→ **Data excerpts**:

________________________

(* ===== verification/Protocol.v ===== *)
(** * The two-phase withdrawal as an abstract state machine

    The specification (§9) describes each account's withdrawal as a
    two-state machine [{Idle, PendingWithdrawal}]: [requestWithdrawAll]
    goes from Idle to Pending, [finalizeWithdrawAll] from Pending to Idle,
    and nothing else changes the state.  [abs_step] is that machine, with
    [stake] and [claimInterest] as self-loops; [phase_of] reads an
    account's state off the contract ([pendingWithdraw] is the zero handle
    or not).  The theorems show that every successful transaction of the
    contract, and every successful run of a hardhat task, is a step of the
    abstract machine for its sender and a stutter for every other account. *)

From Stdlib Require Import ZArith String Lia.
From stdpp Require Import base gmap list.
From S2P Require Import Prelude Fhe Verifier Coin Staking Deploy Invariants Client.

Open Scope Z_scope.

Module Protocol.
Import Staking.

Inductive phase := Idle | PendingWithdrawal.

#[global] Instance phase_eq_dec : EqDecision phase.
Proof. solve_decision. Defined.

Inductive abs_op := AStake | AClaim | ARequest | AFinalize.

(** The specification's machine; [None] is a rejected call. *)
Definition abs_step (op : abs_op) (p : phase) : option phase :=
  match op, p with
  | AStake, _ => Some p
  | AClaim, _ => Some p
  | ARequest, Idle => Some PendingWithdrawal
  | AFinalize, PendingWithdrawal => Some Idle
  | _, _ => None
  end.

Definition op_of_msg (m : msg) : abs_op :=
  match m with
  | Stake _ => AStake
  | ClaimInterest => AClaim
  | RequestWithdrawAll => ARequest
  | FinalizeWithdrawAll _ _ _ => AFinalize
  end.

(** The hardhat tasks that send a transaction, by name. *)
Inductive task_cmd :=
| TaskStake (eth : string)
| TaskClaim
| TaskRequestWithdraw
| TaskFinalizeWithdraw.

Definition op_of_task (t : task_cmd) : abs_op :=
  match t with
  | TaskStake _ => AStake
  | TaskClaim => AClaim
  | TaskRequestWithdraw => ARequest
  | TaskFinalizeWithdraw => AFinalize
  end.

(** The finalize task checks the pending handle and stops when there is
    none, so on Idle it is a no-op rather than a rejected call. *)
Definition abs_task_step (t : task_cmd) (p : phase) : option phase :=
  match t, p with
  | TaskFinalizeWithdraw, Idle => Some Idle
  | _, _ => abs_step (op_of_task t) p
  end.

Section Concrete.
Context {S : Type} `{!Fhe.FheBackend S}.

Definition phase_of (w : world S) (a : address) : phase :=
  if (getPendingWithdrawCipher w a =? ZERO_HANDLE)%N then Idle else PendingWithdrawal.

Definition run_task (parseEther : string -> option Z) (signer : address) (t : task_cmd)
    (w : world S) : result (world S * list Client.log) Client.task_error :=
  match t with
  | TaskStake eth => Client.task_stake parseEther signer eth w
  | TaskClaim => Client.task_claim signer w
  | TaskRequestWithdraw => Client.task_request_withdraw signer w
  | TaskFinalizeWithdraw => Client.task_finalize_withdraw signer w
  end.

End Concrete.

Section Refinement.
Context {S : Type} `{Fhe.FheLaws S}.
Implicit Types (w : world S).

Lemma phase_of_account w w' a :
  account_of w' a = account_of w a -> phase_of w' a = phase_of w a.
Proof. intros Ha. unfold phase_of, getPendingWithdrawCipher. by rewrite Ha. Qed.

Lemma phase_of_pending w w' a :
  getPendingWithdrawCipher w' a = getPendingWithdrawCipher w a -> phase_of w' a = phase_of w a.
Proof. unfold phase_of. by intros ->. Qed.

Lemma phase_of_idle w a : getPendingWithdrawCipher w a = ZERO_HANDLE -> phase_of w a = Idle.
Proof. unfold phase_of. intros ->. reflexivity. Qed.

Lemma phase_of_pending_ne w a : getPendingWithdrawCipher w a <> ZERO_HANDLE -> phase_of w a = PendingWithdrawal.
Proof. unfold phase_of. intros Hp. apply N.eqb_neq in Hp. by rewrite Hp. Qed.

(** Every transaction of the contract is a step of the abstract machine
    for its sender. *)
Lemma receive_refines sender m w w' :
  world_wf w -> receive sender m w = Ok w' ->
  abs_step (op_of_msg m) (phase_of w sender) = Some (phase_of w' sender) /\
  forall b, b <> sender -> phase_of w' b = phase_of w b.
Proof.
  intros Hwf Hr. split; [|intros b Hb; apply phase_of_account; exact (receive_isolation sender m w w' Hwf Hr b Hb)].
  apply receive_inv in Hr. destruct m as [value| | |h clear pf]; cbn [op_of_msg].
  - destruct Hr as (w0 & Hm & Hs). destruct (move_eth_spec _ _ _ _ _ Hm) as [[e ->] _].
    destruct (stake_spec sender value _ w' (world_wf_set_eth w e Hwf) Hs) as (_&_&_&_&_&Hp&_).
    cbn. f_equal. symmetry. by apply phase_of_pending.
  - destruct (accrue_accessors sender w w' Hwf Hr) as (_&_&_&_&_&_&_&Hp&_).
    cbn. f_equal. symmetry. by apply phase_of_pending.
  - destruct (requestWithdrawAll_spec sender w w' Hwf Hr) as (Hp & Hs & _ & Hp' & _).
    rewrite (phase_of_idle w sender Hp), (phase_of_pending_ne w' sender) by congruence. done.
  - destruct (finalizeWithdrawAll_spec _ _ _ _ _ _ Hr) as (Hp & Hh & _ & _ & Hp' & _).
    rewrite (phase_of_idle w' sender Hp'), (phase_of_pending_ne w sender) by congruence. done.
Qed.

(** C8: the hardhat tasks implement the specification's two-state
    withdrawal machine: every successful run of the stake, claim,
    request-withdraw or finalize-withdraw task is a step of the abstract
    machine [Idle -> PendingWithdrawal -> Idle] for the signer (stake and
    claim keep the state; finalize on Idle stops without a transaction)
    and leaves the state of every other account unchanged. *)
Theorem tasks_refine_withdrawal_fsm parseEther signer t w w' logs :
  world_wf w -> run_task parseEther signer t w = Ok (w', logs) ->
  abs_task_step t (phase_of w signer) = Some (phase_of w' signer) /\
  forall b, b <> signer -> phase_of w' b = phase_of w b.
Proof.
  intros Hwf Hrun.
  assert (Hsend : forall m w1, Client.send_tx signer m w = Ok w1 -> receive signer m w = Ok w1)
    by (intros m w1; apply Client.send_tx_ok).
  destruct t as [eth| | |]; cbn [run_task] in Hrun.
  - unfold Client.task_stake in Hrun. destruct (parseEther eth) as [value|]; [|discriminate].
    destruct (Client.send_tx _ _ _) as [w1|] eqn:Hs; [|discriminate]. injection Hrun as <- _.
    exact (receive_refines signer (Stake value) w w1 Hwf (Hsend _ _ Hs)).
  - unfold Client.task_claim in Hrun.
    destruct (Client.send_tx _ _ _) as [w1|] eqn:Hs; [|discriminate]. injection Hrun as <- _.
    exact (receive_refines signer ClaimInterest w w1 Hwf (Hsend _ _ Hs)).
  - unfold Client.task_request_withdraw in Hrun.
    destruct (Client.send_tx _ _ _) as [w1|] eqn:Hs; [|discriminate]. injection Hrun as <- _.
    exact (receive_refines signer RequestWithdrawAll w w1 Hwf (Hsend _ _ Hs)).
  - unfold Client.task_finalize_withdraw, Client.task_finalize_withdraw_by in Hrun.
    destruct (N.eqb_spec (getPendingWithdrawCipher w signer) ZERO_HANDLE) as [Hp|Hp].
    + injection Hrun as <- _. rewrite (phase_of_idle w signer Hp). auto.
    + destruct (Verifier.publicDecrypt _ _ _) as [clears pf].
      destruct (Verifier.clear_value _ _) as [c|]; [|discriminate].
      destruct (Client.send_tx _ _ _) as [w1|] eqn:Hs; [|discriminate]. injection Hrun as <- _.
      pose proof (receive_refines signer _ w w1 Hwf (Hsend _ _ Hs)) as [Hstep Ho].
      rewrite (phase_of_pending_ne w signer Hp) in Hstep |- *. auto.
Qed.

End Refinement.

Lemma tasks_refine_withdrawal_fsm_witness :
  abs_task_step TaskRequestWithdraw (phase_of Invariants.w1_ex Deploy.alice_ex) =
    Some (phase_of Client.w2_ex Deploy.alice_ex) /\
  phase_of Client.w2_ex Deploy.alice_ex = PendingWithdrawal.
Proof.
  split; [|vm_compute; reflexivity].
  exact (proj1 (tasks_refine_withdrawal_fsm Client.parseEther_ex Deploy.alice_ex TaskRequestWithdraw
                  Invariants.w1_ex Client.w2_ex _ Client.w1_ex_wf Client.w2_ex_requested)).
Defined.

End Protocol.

________________________

→ **Task instructions**:
Reproduce only the lines above, starting at the line with "Inductive phase := Idle | PendingWithdrawal." and ending at the line with "TaskRequestWithdraw => ARequest", exactly as written.

→ **Task answer**:
Inductive phase := Idle | PendingWithdrawal.

#[global] Instance phase_eq_dec : EqDecision phase.
Proof. solve_decision. Defined.

Inductive abs_op := AStake | AClaim | ARequest | AFinalize.

(** The specification's machine; [None] is a rejected call. *)
Definition abs_step (op : abs_op) (p : phase) : option phase :=
  match op, p with
  | AStake, _ => Some p
  | AClaim, _ => Some p
  | ARequest, Idle => Some PendingWithdrawal
  | AFinalize, PendingWithdrawal => Some Idle
  | _, _ => None
  end.

Definition op_of_msg (m : msg) : abs_op :=
  match m with
  | Stake _ => AStake
  | ClaimInterest => AClaim
  | RequestWithdrawAll => ARequest
  | FinalizeWithdrawAll _ _ _ => AFinalize
  end.

(** The hardhat tasks that send a transaction, by name. *)
Inductive task_cmd :=
| TaskStake (eth : string)
| TaskClaim
| TaskRequestWithdraw
| TaskFinalizeWithdraw.

Definition op_of_task (t : task_cmd) : abs_op :=
  match t with
  | TaskStake _ => AStake
  | TaskClaim => AClaim
  | TaskRequestWithdraw => ARequest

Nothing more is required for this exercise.